Together, these findings support the concept that albuminuria reflects a pathophysiological axis that integrates hemodynamic stress, endothelial dysfunction, and renal injury.
However, data specifically addressing short-term outcomes following hospitalization for ADHF remain limited [
27]. By focusing on the early post-discharge period, our study extends previous observations and suggests that albuminuria may be particularly relevant for identifying patients at heightened risk shortly after an episode of acute decompensation. The lack of significant incremental discrimination with NT-proBNP after multivariable adjustment, despite its well-established diagnostic utility [
28], further highlights the important distinction between diagnostic and prognostic biomarkers in acute HF and underscores the multifactorial nature of early post-discharge risk.
From a clinical perspective, urinary ACR represents a simple, inexpensive, and widely available biomarker that may enhance early risk stratification in patients hospitalized with ADHF. Although NT-proBNP is routinely incorporated into acute HF management, albuminuria is not systematically included in inpatient prognostic assessment.
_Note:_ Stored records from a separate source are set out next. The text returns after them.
Lemma run_writeMetadataIfAbsent key contentType d : wellRooted (dk_nodes d) → dk_nodes d !! [] = Some Dir →
  unblocked (dk_nodes d) [localMetadataDirName] → fresh d →
  ∃ d', run (writeMetadataIfAbsent sha256Hex key contentType) d = (Ok (bool_decide (dk_nodes d !! metadataPath key = None)), d') ∧
    dk_uuids d' = S (dk_uuids d) ∧
    (∀ q, durable q → q ≠ [localMetadataDirName] → q ≠ metadataPath key → dk_nodes d' !! q = dk_nodes d !! q) ∧
    evolves (if decide (dk_nodes d !! metadataPath key = None) then {[metadataPath key := metadataBody contentType]} else ∅)
      (dk_uuids d) (dk_uuids d') (dk_nodes d) (dk_nodes d').
Proof.
  intros Hw Hroot Hu Hf.
  edestruct (run_stageRecord key contentType _ _ _ (writeMetadataIfAbsent sha256Hex key contentType) d eq_refl) as (d3 & -> & [U3 T3 E3 P3 S3]); [done..|]. set (n := dk_uuids d) in *.
  set (t := metadataTemporary key (uuid n)) in *. assert (tempOf n t) as Ht by apply metadataTemporary_temp.
  assert (durable (metadataPath key)) as Hdur by (by apply durable_metadata).
  pose proof (ev_rooted _ _ _ _ _ E3 Hw) as W3. pose proof (S3 _ Hdur ltac:(done)) as Hm3.
  assert (∀ q, durable q → q ≠ t) as Hnt by (intros q Hq; by eapply durable_not_temp).
  cbn [FileSys.run]. destruct (dk_nodes d !! metadataPath key) as [x|] eqn:Em.
  - rewrite decide_False, bool_decide_eq_false_2 by done.
    destruct (exec_link_exists t (metadataPath key) _ x d3 W3 T3 Hm3) as (d4 & -> & U4 & N4). cbn [FileSys.run].
    destruct (exec_removeTemp n (S n) n t (metadataBody contentType) d4 Ht ltac:(lia)) as (d5 & -> & U5 & E5 & N5); [by rewrite N4..|].
    cbn [FileSys.run]. rewrite N4 in E5, N5. exists d5. rewrite U5, U4, U3. split_and!; [done|done| |].
    + intros q Hq H1 _. rewrite N5, lookup_delete_ne by (intros Eq; by eapply Hnt). by apply S3.
    + rewrite U3 in E3. by eapply evolves_then.
  - rewrite decide_True, bool_decide_eq_true_2 by done.
    destruct (exec_link n (S n) t (metadataPath key) _ d3 Hdur W3 T3 P3 Hm3) as (d4 & -> & U4 & E4 & N4). cbn [FileSys.run].
    destruct (exec_removeTemp n (S n) n t (metadataBody contentType) d4 Ht ltac:(lia)) as (d5 & -> & U5 & E5 & N5).
    { by apply (ev_rooted _ _ _ _ _ E4). }
    { rewrite N4, lookup_insert_ne; [done|]. by apply Hnt. }
    cbn [FileSys.run]. exists d5. rewrite U5, U4, U3. split_and!; [done|done| |].
    + intros q Hq H1 H2. rewrite N5, lookup_delete_ne by (intros Eq; by eapply Hnt). rewrite N4, lookup_insert_ne by done. by apply S3.
    + rewrite U3 in E3. eapply evolves_then; [exact E3|]. rewrite <- (left_id_L ∅ (∪) {[_ := _]}). eapply evolves_trans; [|exact E4|exact E5].
      intros p Hp. rewrite dom_singleton_L in Hp. by apply elem_of_singleton in Hp as ->.
Qed.

Lemma exec_rename lo hi n old new content d : tempOf n old → (lo ≤ n < hi)%nat → durable new → wellRooted (dk_nodes d) →
  dk_nodes d !! old = Some (File content) → parentError (dk_nodes d) new = None → dk_nodes d !! new ≠ Some Dir →
  ∃ d', exec (Rename old new) d = (Ok tt, d') ∧ dk_uuids d' = dk_uuids d ∧
    evolves {[new := content]} lo hi (dk_nodes d) (dk_nodes d') ∧ dk_nodes d' = <[ new := File content ]> (delete old (dk_nodes d)).
Proof.
  intros Ht Hn Hd Hw Ho Hp Hnew. rewrite exec_effect. cbn [effect issues]. unfold rename, sourceFile.
  rewrite (proj2 (resolve_Ok _ _ _ Hw) Ho), Hp.
  destruct (exec_removeTemp lo hi n old content d Ht Hn Hw Ho) as (d' & _ & _ & E1 & N1). rewrite N1 in E1.
  assert (new ≠ old) as Hne by (by eapply durable_not_temp).
  assert (evolves {[new := content]} lo hi (delete old (dk_nodes d)) (<[ new := File content ]> (delete old (dk_nodes d)))) as E2.
  { apply evolves_install; [done|by rewrite lookup_delete_ne|]. apply (parentError_mono (dk_nodes d)); [|done].
    intros q Hq. rewrite lookup_delete_ne; [done|]. congruence. }
  destruct (dk_nodes d !! new) as [[|c]|]; [done| |]; cbn [fst snd]; (eexists; split; [done|]; split_and!; [done| |done]); by eapply evolves_then.
Qed.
The improvement in model discrimination from an AUC of 0.724 (ACR alone) to 0.821 with the addition of prior HF hospitalization emphasizes the importance of integrating biological markers of organ injury with indicators of clinical instability. Routine assessment of albuminuria at admission could facilitate identification of patients at higher risk for early adverse outcomes and may inform closer follow-up strategies or more intensive optimization of guideline-directed therapy in the vulnerable post-discharge period.
Limitations
Several limitations should be acknowledged. First, this was a single-center study with a relatively small sample size, which may limit external validity and generalizability. Second, the follow-up period was restricted to 90 days; therefore, long-term prognostic implications remain uncertain. Third, although multivariable adjustment was performed, residual confounding cannot be excluded. Fourth, albuminuria was assessed at a single time point during the index hospitalization, and dynamic changes over time were not evaluated. A small proportion of patients (n = 6, <5%) had missing 90-day follow-up data. Given the low number of cases, a complete-case analysis was performed; however, the possibility that missingness was not completely at random cannot be entirely excluded. Finally, renal dysfunction may have influenced albuminuria levels, and the models were not externally validated in an independent cohort.